The comic has been collected into fifteen print volumes as of April 2019, and a sixteenth volume has been announced.

The online comic concluded in July 2020 at the end of the twentieth volume, with an announcement by Tayler that the main story was complete, though spin-offs might be expected in the future.[3]


The story primarily centers on Captain Kaff Tagon, his mercenary crew, Tagon's Toughs, and their roles as members in a for-profit military organization. Various story lines have the crew swept into conflicts on a single planet, a galaxy-spanning apocalyptic crisis or intergalactic war.

In the distant future of Schlock Mercenary's setting, many changes face Terran society. Faster-than-light travel is attained, alien races are contacted, and technology has radical improvements.

Alien species varied from fairly humanoid to almost-unrecognizable. There are carbosilicate amorphs with no easily definable limbs or organs (the eponymous Sgt. Schlock), eight-limbed Gatekeepers, two-bodied Uklakk, and the unknowable Pa'anuri, beings made of dark matter.
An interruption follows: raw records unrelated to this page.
(** The loop of [clearDir] over the entries [names]. *)
Lemma clear_loop s cs names :
  wf s → is_dir s cs = true → Forall (λ d, is_Some (fs_names s !! (cs ++ [d]))) names →
  NoDup names →
  ∃ s', io_iter (λ name,
          if isProtected (path_Join [strings_Join cs "/"; name]) then io_ret tt
          else os_RemoveAll (path_Join [abs cs; name])) names s = (Ok tt, s') ∧
        wf s' ∧ is_dir s' cs = true ∧
        without (cleared cs names) s s'.
Proof.
  intros Hwf Hd Hnames Hnd.
  assert (Forall comp cs) as Hcs by (by apply (wf_comps s Hwf), is_dir_name).
  revert s Hwf Hd Hnames. induction Hnd as [|d names Hd' Hnd IH]; intros s Hwf Hd Hnames.
  { exists s. split_and!; [done..|]. intros p. unfold cleared. by destruct (below cs p). }
  apply Forall_cons in Hnames as [Hdn Hnames].
  assert (Forall comp (cs ++ [d])) as Hc by (by apply (wf_comps s Hwf)).
  cbn [io_iter]. unfold io_bind at 1. rewrite Join_dir, isProtected_Join, Join_abs by done.
  destruct (prot (cs ++ [d])) eqn:Hp.
  - destruct (IH s Hwf Hd Hnames) as (s' & Hrun & Hwf' & Hd2 & Hl). exists s'. split_and!; [done..|].
    intros p. rewrite Hl. unfold cleared. destruct (below cs p) as [e|]; [|done].
    destruct (decide (e = d)) as [->|Hne]; [by rewrite Hp, !andb_false_r|].
    by rewrite (bool_decide_ext (e ∈ d :: names) (e ∈ names)) by (rewrite elem_of_cons; tauto).
  - rewrite RemoveAll_entry by done.
    set (s1 := set_names (remove_tree (cs ++ [d])) s).
    assert (∀ p, lookup_path s1 p = if decide (cs ++ [d] `prefix_of` p) then None else lookup_path s p) as Hl1
      by apply lookup_path_remove_tree.
    destruct (IH s1) as (s' & Hrun & Hwf' & Hd2 & Hl).
    + apply wf_remove_tree; [done|by destruct cs].
    + unfold is_dir. rewrite Hl1, decide_False; [done|]. intros [r E].
      apply (f_equal length) in E. rewrite !length_app in E. simpl in E. lia.
    + apply Forall_forall. intros e He. rewrite Forall_forall in Hnames. specialize (Hnames e He).
      apply wf_lookup in Hnames; [|done]. destruct Hnames as [i Hi].
      apply (lookup_path_name _ _ i). rewrite Hl1, decide_False; [done|]. intros [r E].
      rewrite <-app_assoc in E. simplify_list_eq. done.
    + exists s'. split_and!; [done..|]. intros p. rewrite Hl, Hl1. unfold cleared.
      destruct (below cs p) as [e|] eqn:Eb.
      * apply below_Some in Eb as [r ->]. destruct (decide (e = d)) as [->|Hne].
        -- rewrite Hp, (bool_decide_eq_true_2 (d ∈ d :: names)) by (by left). simpl.
           rewrite decide_True by (exists r; by rewrite <-app_assoc). by destruct (bool_decide _).
        -- rewrite (bool_decide_ext (e ∈ d :: names) (e ∈ names)) by (rewrite elem_of_cons; tauto).
           rewrite decide_False; [done|]. intros [r' E]. rewrite <-app_assoc in E. by simplify_list_eq.
      * rewrite decide_False; [done|]. intros [r ->]. rewrite <-app_assoc in Eb. simpl in Eb.
        by rewrite below_app in Eb.
Qed.

Lemma NoDup_children s q : NoDup (children s q).
Proof.
  unfold children. pose proof (NoDup_fst_map_to_list (fs_names s)) as H. revert H.
  generalize (map_to_list (fs_names s)).*1 as l. induction 1 as [|p l Hp Hl IH]; simpl; [constructor|].
  destruct (child_of q p) as [c|] eqn:E; [|done]. constructor; [|done].
  apply child_of_Some in E as ->. rewrite list_elem_of_omap. intros (p & Hp' & ->%child_of_Some). done.
Qed.

Lemma opaque_effect s hdr content read_err cs :
  wf s → rooted_comps (hdr_Name hdr) = cs ++ [whiteoutOpaque] → is_dir s cs = true → prot cs = false →
  ∃ s', applyEntry "/" hdr content read_err s = (Ok tt, s') ∧ wf s' ∧ without (opaque_gone cs) s s'.
Proof.
  intros Hwf E Hd Hp. rewrite (applyEntry_comps _ _ _ _ _ E), decide_True, Hp by done.
  assert (Forall comp cs) as Hcs by (by apply (wf_comps s Hwf), is_dir_name).
  unfold clearDir, io_wrap, io_bind, io_try. rewrite ReadDir_dir by done.
  destruct (clear_loop s cs (merge_sort string_le (children s cs))) as (s' & -> & Hwf' & _ & Hl); [done..| | |].
  { apply Forall_forall. intros d. rewrite merge_sort_Permutation. by intros ?%elem_of_children. }
  { rewrite merge_sort_Permutation. apply NoDup_children. }
  exists s'. split; [done|]. split; [done|]. intros p. rewrite Hl.
  unfold cleared, opaque_gone. destruct (below cs p) as [d|] eqn:Eb; [|done].
  apply below_Some in Eb as [r ->].
  case_bool_decide as Hd'; [done|]. simpl. destruct (prot (cs ++ [d])); [done|]. simpl.
  destruct (lookup_path s (cs ++ d :: r)) as [i|] eqn:Hi; [|done]. exfalso. apply Hd'.
  rewrite merge_sort_Permutation. apply elem_of_children.
  apply lookup_path_name in Hi. destruct (decide (r = [])) as [->|Hne]; [done|].
  apply is_dir_name, (wf_prefix s _ r Hwf); [|done]. by rewrite <-app_assoc.
Qed.

(** ** Extraction *)

(** The kind of file an entry of a layer makes, where it makes one that is not
    a directory or a hard link. *)
Definition entry_node (hdr : Header) (content : string) : option node :=
  let t := hdr_Typeflag hdr in
  if decide (t = TypeReg ∨ t = TypeRegA) then Some (File content)
  else if decide (t = TypeSymlink) then
    if decide (hdr_Linkname hdr = "") then None else Some (Symlink (hdr_Linkname hdr))
  else if decide (t = TypeChar) then Some (CharDev (mkdev (hdr_Devmajor hdr) (hdr_Devminor hdr)))
  else if decide (t = TypeBlock) then Some (BlockDev (mkdev (hdr_Devmajor hdr) (hdr_Devminor hdr)))
  else if decide (t = TypeFifo) then Some Fifo
  else None.

(** The extended attributes of the header that the file system accepts. *)
Definition add_xattr (ok : string → option errno) (m : gmap string string) (kv : string * string) :
    gmap string string :=
  let name := strings_TrimPrefix kv.1 xattr_prefix in
  if strings_HasPrefix kv.1 xattr_prefix && bool_decide (ok name = None) then <[name := kv.2]> m else m.
Definition pax_xattrs (ok : string → option errno) (hdr : Header) : gmap string string :=
  foldl (add_xattr ok) ∅ (hdr_PAXRecords hdr).

(** The inode of the extracted entry. *)
Definition extracted (s : fs) (hdr : Header) (nd : node) : inode :=
  mkInode nd (match nd with Symlink _ => o777 | _ => Perm (hdr_perm hdr) end)
    (chown_id (hdr_Uid hdr) 0) (chown_id (hdr_Gid hdr) 0)
    (pax_xattrs (fs_xattr_err s nd) hdr) ((λ ns, NsecToTimespec (a := fs_arch s) (int64 ns)) <$> hdr_ModTime hdr).

(** A file fresh from the kernel. *)
Definition fresh_inode (i : inode) (nd : node) : Prop :=
  i_node i = nd ∧ i_uid i = 0 ∧ i_gid i = 0 ∧ i_xattrs i = ∅ ∧ i_mtime i = None ∧
  ∀ t, nd = Symlink t → i_mode i = o777.

Lemma create_excl_entry s p c mk :
  Forall comp (p ++ [c]) → wf s → is_dir s p = true → fs_names s !! (p ++ [c]) = None →
  create_excl (abs (p ++ [c])) mk s = (Ok tt, create (p ++ [c]) (mk s) s).
Proof.
  intros Hp Hwf Hd Hn. unfold create_excl.
  rewrite namei_real by (first [done|by apply wf_real_dir|by apply wf_root]). by rewrite Hn.
Qed.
The number of sapient species descended from terran stock increased as Earth's genetic engineers refined their craft. Enhanced chimpanzees, gorillas, orangutans, dolphins, snakes and two species of sentient elephant have citizenship. Genetic enhancement of the human population resulted in the purple-skinned photosynthetic "Purps", along with general improvements to the population.


As in many science fiction stories, technology forms a large part of Schlock Mercenary's storytelling framework. Several story arcs revolve around the political conflict surrounding rapid technological change. After a particularly complex or interesting new system is introduced to the comic, its in-comic explanation is often supplemented with a footnote.

Travel between the stars is accomplished through the use of "wormgates", large wormhole generators controlled by the enigmatic F'sherl-Ganni Gatekeepers. Within the storyline of the comic, wormgates are supplanted by the "teraport", a device allowing near-instant travel between any two points—usually as long as neither point is within range of an interdicting device. In that case, the teraporting object may be destroyed.

The F'sherl-Ganni also constructed several buuthandi, Schlock Mercenary's take on a Dyson sphere. A buuthandi is a balloon of solar-sail material around a star. Light pressure and solar wind offset the star's gravitation to keep the balloon inflated, while habitats and maintenance facilities dangling from the inner side act as ballast to balance the sails. Despite their tremendous surface area, a buuthandi provides a disproportionally small amount of livable habitat.[4] "Control cables, millions of square kilometers of slack sail material, and some very clever engineering allow the 'balloon' to compensate for (and, in some cases, mitigate) the mood swings of the contained star."[5] In the Schlock Mercenary universe, a buuthandi is about 300 million kilometers in diameter.[6] ("Buuthandi" is a shortened form of a F'sherl-Ganni phrase which, after the foul language is removed, can be roughly translated as "This was expensive to build.")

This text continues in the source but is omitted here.